VirNA generates a DAG where the progression of evolution is explicitly represented. Starting from a defined reference sequence, VirNA traces the accumulation of mutations over time, creating edges that connect an ancestral node to its descendants while respecting the minimum spanning differences. This approach ensures that the network has a clear origin and direction, aligning with the biological concept of evolutionary progression. In contrast, both PoPArt [3] and Pegas [2] produce cyclic graphs, as they do not assume a reference sequence or impose a direction of evolution. Instead, these tools generate connections based on minimal pairwise distances between sequences, resulting in undirected networks. This lack of an evolutionary direction means that the networks reconstructed by PoPArt [3] and Pegas [2] do not explicitly reflect the temporal progression of mutations. Consequently, while these tools provide a comprehensive representation of genetic relationships, they may mask the evolutionary dynamics of the virus.
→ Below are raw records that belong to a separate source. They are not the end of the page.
(** The run with which CPython's [list.sort] starts: the longest prefix that
    never descends, or that descends strictly; the latter is reversed. *)
Fixpoint run_length (descending : bool) (previous : label) (l : list label) : nat :=
  match l with
  | [] => 0
  | x :: rest =>
      if Bool.eqb (less x previous) descending
      then S (run_length descending x rest)
      else 0
  end.

Definition count_run (l : list label) : nat * bool :=
  match l with
  | [] => (0%nat, false)
  | [x] => (1%nat, false)
  | x :: (y :: rest) =>
      (S (S (run_length (less y x) y rest)), less y x)
  end.

(** [binarysort]: the place of [pivot] in the sorted part, by bisection. *)
Fixpoint bisect (steps : nat) (pivot : label) (sorted_part : list label)
    (l r : nat) : nat :=
  match steps with
  | O => l
  | S steps' =>
      if (l <? r)%nat then
        let p := (l + (r - l) / 2)%nat in
        if less pivot (nth p sorted_part Blank)
        then bisect steps' pivot sorted_part l p
        else bisect steps' pivot sorted_part (S p) r
      else l
  end.

Definition binary_insert (sorted_part : list label) (pivot : label) : list label :=
  let place := bisect (List.length sorted_part) pivot sorted_part 0
                      (List.length sorted_part) in
  (firstn place sorted_part ++ pivot :: skipn place sorted_part)%list.

Definition binarysort (l : list label) : list label :=
  let (n, descending) := count_run l in
  let run := if descending then rev (firstn n l) else firstn n l in
  fold_left binary_insert (skipn n l) run.

(** [sorted(...)]: the list in ascending order of [<].  Texts and numbers
    cannot be compared: the sort raises at the first element whose type
    differs from the type of the elements before it, which it compares with
    one of them.  Otherwise the list is sorted as CPython sorts a list of
    fewer than 64 elements, one run extended by binary insertion; a longer
    list goes through merges as well, which give the same list unless NaN
    stands among the numbers, every comparison with NaN being false. *)
Definition sorted (l : list label) : result (list label) :=
  match l with
  | [] => inr []
  | first :: rest =>
      match first_of_other_type (is_text first) rest with
      | Some other => inl (TypeError (unorderable other first))
      | None => inr (binarysort l)
      end
  end.

(** The order of [sorted] on texts and on numbers. *)
Definition le_label (a b : label) : Prop :=
  match a, b with
  | Text s, Text t => String.leb s t = true
  | Number p, Number q => p <= q
  | _, _ => False
  end.

(** [dept_names = sorted(claims["Department"].unique())] *)
Definition dept_names (claims : list claim) : result (list label) :=
  sorted (unique (map Department claims)).

(** [claims["Department"]==d] on one row: NaN equals nothing, itself
    included. *)
Definition of_department (d : label) (r : claim) : bool :=
  match Department r, d with
  | Text s, Text t => String.eqb s t
  | Number p, Number q => Qeq_bool p q
  | _, _ => false
  end.

(** [[claims.loc[claims["Department"]==d, "ClaimAmount"] for d in dept_names]] *)
Definition by_department (names : list label) (claims : list claim) : list (list cell) :=
  map (fun d => map ClaimAmount (filter (of_department d) claims)) names.

(** [groups], for the names that line 57 has sorted; when the sort raised the
    script has ended before this line. *)
Definition groups (claims : list claim) : result (list (list cell)) :=
  names <- dept_names claims ;;
  inr (by_department names claims).

(** The rows of any of several departments. *)
Definition among (names : list label) (r : claim) : bool :=
  existsb (fun d => of_department d r) names.

Definition square (q : Q) : Q := q * q.

(** [f"at least two inputs are required; got {len(samples)}."] *)
Definition too_few_inputs (n : nat) : string :=
  ("at least two inputs are required; got " ++ Render.digits (Z.of_nat n) ++ ".")%string.

(** [stats.f_oneway] on the unpacked samples.  Fewer than two samples raise; a sample of
    length 0, or samples all of length 1, give NaN; otherwise
    [F = (ssbn / dfbn) / (sswn / dfwn)] with the division of binary64, and the
    p-value is [special.fdtrc(dfbn, dfwn, F)]. *)
Definition f_oneway (samples : list (list cell)) : result (stat Q * pvalue) :=
  if (List.length samples <? 2)%nat
  then inl (TypeError (too_few_inputs (List.length samples)))
  else if existsb (fun s => (List.length s =? 0)%nat) samples then inr (NaN, p_nan)
  else if forallb (fun s => (List.length s =? 1)%nat) samples then inr (NaN, p_nan)
  else if existsb (existsb is_missing) samples then inr (NaN, p_nan)
  else
    let data := map dropna samples in
    let alldata := List.concat data in
    let offset := mean alldata in
    let normalized_ss := square (Qsum (map (fun x => x - offset) alldata)) / count_Q alldata in
    let sstot := ss_about offset alldata - normalized_ss in
    let ssbn := Qsum (map (fun s => square (Qsum (map (fun x => x - offset) s)) / count_Q s) data)
                - normalized_ss in
    let sswn := sstot - ssbn in
    let dfbn := (Z.of_nat (List.length samples) - 1)%Z in
    let dfwn := (Z.of_nat (List.length alldata) - Z.of_nat (List.length samples))%Z in
    let msb := ssbn / inject_Z dfbn in
    let msw := sswn / inject_Z dfwn in
    if Qeq_bool msw 0 then
      if Qeq_bool msb 0 then inr (NaN, p_nan)
      else inr (Infinite (Qltb msb 0), p_exactly 0%R)
    else inr (Finite (msb / msw), p_f_survival dfbn dfwn (msb / msw)).

(** [f_stat, p_anova = stats.f_oneway] applied to the unpacked [groups] *)
Definition anova (claims : list claim) : result (stat Q * pvalue) :=
  samples <- groups claims ;;
  f_oneway samples.

(** *** c) Chi-square test of Denied against IsSmoker *)

(** The distinct values of a numeric column, ascending: the labels of one axis
    of [pd.crosstab]. *)
Fixpoint uniqueQ (l : list Q) : list Q :=
  match l with
  | [] => []
  | x :: rest => x :: filter (fun y => negb (Qeq_bool x y)) (uniqueQ rest)
  end.

Fixpoint insertQ (x : Q) (l : list Q) : list Q :=
  match l with
  | [] => [x]
  | y :: rest => if Qle_bool x y then x :: l else y :: insertQ x rest
  end.

Definition levels (l : list Q) : list Q := fold_right insertQ [] (uniqueQ l).

(** The rows that [pd.crosstab] counts: both cells present. *)
Definition crossed (claims : list claim) : list (Q * Q) :=
  Association.complete_pairs (map Denied claims) (map IsSmoker claims).

(** [cont = pd.crosstab(claims["Denied"], claims["IsSmoker"])]: one row per
    Denied value, one column per IsSmoker value. *)
Definition cont (claims : list claim) : list (list Z) :=
  let rows := crossed claims in
  map (fun d =>
         map (fun s =>
                Z.of_nat (List.length
                  (filter (fun p => Qeq_bool (fst p) d && Qeq_bool (snd p) s) rows)))
             (levels (map snd rows)))
      (levels (map fst rows)).

Definition nrows (t : list (list Z)) : nat := List.length t.

Definition ncols (t : list (list Z)) : nat := List.length (hd [] t).

Definition row_totals (t : list (list Z)) : list Z := map Zsum t.

Definition col_totals (t : list (list Z)) : list Z :=
  map (fun j => Zsum (map (fun row => nth j row 0%Z) t)) (seq 0 (ncols t)).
The directed nature of VirNA networks offers several advantages in scenarios where tracking the progression of mutations is critical. For instance, VirNA is particularly effective for studying closely related sequences in confined temporal and spatial contexts, such as localized outbreaks or contact tracing studies. The Haplotype Compatibility rule ensures that only biologically plausible connections are retained, avoiding the forced linkage of genomically distant sequences. By isolating groups of sequences that violate this rule, VirNA provides a more realistic and temporally accurate depiction of viral evolution. However, the strict assumptions underlying VirNA’s approach may lead to disconnected networks in cases where reversion events or other evolutionary complexities are significant. In contrast, the cyclic graphs produced by PoPArt [3] and Pegas [2] generate all plausible evolutionary pathways, including reversions, producing a single, fully connected network. This approach links even distant genomic sequences, providing a comprehensive view of genetic relationships. However, the absence of a defined evolutionary direction in these networks can make it challenging to infer temporal progression or distinguish ancestral nodes from descendants. The choice of tool depends on the specific goals of the analysis and the characteristics of the dataset. VirNA is preferable when the objective is to reconstruct the evolutionary trajectory of the virus, emphasizing directionality and the accumulation of mutations over time. In contrast, PoPArt [3] and Pegas [2] are more appropriate for studies focused on providing a comprehensive representation of genetic relationships, prioritizing the identification of all possible evolutionary pathways over delineating a clear direction of evolution, even if this involves merging distinct haplotypes that lack shared evolutionary traits.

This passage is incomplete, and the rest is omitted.